Some seasons in life are like an endless winter in the north. I would know… I’ve survived about 18 Minnesotan winters.
Just opening your front door, the cold air is piercing, and when the wind hits, you reconsider the importance of what brought you outside to begin with. Your eyes water, and your nose runs. Despite four layers of clothing, you are chilled to the bone. Your own breath is creating icicles on your scarf, and your eyelashes keep freezing together. As snow swirls around you, everything is white. You can’t see far in front of you but occasionally see a lifeless tree. Then your fingers go numb, and breathing in the cold air becomes a chore. You question why you left the warmth of home and consider that maybe you could just never leave your doors again. Yet you trudge on, with a faint memory of what it is to be warm.

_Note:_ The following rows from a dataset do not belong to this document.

Lemma storage_malloc v e held r n :
  storage_ready v e held r → 0 < n → n + 64 ≤ r →
  wp (@fe_malloc _ (storage_env polls) n) e (λ p e', p ≠ 0 ∧ storage_ready v e' ((p, r) :: held) (r - (n + 64))).
Proof.
  intros [(Hp & Htop & bs & Hi & Hst) Hd] Hn Hroom. cbn. wp_step. destruct (stacked_coalesced _ _ _ Hst) as [Hco Hrm].
  assert (Hlim : n + 64 ≤ 4294967295).
  { destruct Hrm as (b & Hb & _ & Hr). pose proof Hi as [Hs _]. apply list_elem_of_split in Hb as (l & rr & ->).
    destruct (shape_at _ _ _ _ Hs) as (_ & _ & _ & Hb0 & _ & Hsz & _ & Ht). lia. }
  destruct (align8_spec n ltac:(lia)) as [Ha Hle].
  pose proof (alloc_roomy (align8 n) bs r Hrm ltac:(lia)) as Hsome. pose proof (alloc_list_split (align8 n) bs) as Hsp.
  apply (wp_kmalloc_aligned_size n _ _ bs); [done|by apply HJ|lia|lia|rewrite Ha; mlia|lia|].
  destruct (alloc_list (align8 n) bs) as [[a bs']|] eqn:Hal; [|done].
  destruct (alloc_list_total _ _ _ _ Hal) as [E1 E2]. destruct Hsp as (l & b & rs & -> & Hfit & -> & ->).
  intros h' Hi'. cbn [fst snd]. pose proof Hi as [Hs _].
  destruct (shape_at _ _ _ _ Hs) as (_ & _ & _ & Hb0 & _). sizes. split; [lia|].
  assert (Hroom' : heap_start h' + heap_size h' = heap_start (st_heap e) + heap_size (st_heap e)).
  { rewrite (inv_top h' _ Hi'), (inv_top _ _ Hi). lia. }
  split; [|exact Hd]. split; [done|]. split; [cbn; lia|]. exists (l ++ carve (align8 n) b ++ rs). split; [done|].
  cbn [stacked]. split; [by apply coalesced_carve|]. split.
  - destruct (roomy_carve (align8 n) l b rs r) as (c & Hc1 & Hc2 & Hc3); [lia|done|done|lia|]. exists c. split_and!; [done|done|lia].
  - destruct (free_carve (align8 n) l b rs Hco Hfit) as (c & r' & -> & Ea & Hcf & Efree).
    exists l, c, r'. rewrite Efree, Ea. by split_and!.
Qed.

Lemma storage_free v e p r0 held r :
  storage_ready v e ((p, r0) :: held) r → wp (@fe_free _ (storage_env polls) p) e (λ _ e', storage_ready v e' held r0).
Proof.
  intros [(Hp & Htop & bs & Hi & Hst) Hd]. cbn. wp_step. destruct Hst as (_ & _ & l & b & rs & -> & Hb & -> & Hst).
  apply (wp_kfree_live _ l b rs); [done|done|]. intros h' Hi'. destruct (free_at_total l b rs) as [E1 E2].
  pose proof (inv_top _ _ Hi) as T1. pose proof (inv_top _ _ Hi') as T2.
  split; [|exact Hd]. split; [done|]. split; [cbn; lia|]. by exists (free_at l b rs).
Qed.

Lemma storage_free_under v e q rq p rp held r :
  storage_ready v e ((q, rq) :: (p, rp) :: held) r →
  wp (@fe_free _ (storage_env polls) p) e (λ _ e', storage_ready v e' ((q, rp) :: held) r).
Proof.
  intros [(Hp & Htop & bs & Hi & Hst) Hd]. cbn. wp_step.
  destruct (stacked_swap _ _ _ _ _ _ _ _ _ (hs_tiles _ _ (proj1 Hi)) Hst) as (l & b & rs & -> & Hb & -> & Hst').
  apply (wp_kfree_live _ l b rs); [done|done|]. intros h' Hi'. destruct (free_at_total l b rs) as [E1 E2].
  pose proof (inv_top _ _ Hi) as T1. pose proof (inv_top _ _ Hi') as T2.
  split; [|exact Hd]. split; [done|]. split; [cbn; lia|]. by exists (free_at l b rs).
Qed.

As I trudged through a long, dark winter in my spiritual life, I repeatedly begged God to bring me to a warm sanctuary. I didn’t feel the heat for months upon months. I often felt numb. I struggled to keep my feet moving, to continue walking and praying.
It’s easy to obey and follow Christ when we feel excited and passionate and see God moving. But it is true obedience when times feel cold and lifeless.
My friend Gabby shared with me that, “God honors your faithfulness and your pursuit of His heart, that even when feeling abandoned you never gave up. . . even the places you have deemed hopeless and have held pain, He will turn into doors of Hope. And in the wilderness, He will speak tenderly to you and renew that first love (Hosea 2:14-15).”
Even Jesus endured the pain of feeling that the Father wasn’t there, asking, “Why have you forsaken me?” Still, He rejoiced in hope during those times as much as in times when His glory was revealed.
As I look toward my move to India, I am grateful for the difficulty of this past season. It has stretched my faith and deepened my joy in ways that I know will cling to in the future. God’s presence is that much sweeter to me now, and I have seen Him bring hope into the dark and desperate places.
The icy barrenness of winter brings a deeper joy and gratefulness when warm, fruitful seasons come around. And as endless as the winter feels sometimes, the rain of spring is sure to come, bringing summer, and eventually a harvest.
When it seems too cold to breathe, press on, knowing that the hope of what is ahead is greater than the struggle. Remember that Jesus endured the same pain and is with you through it.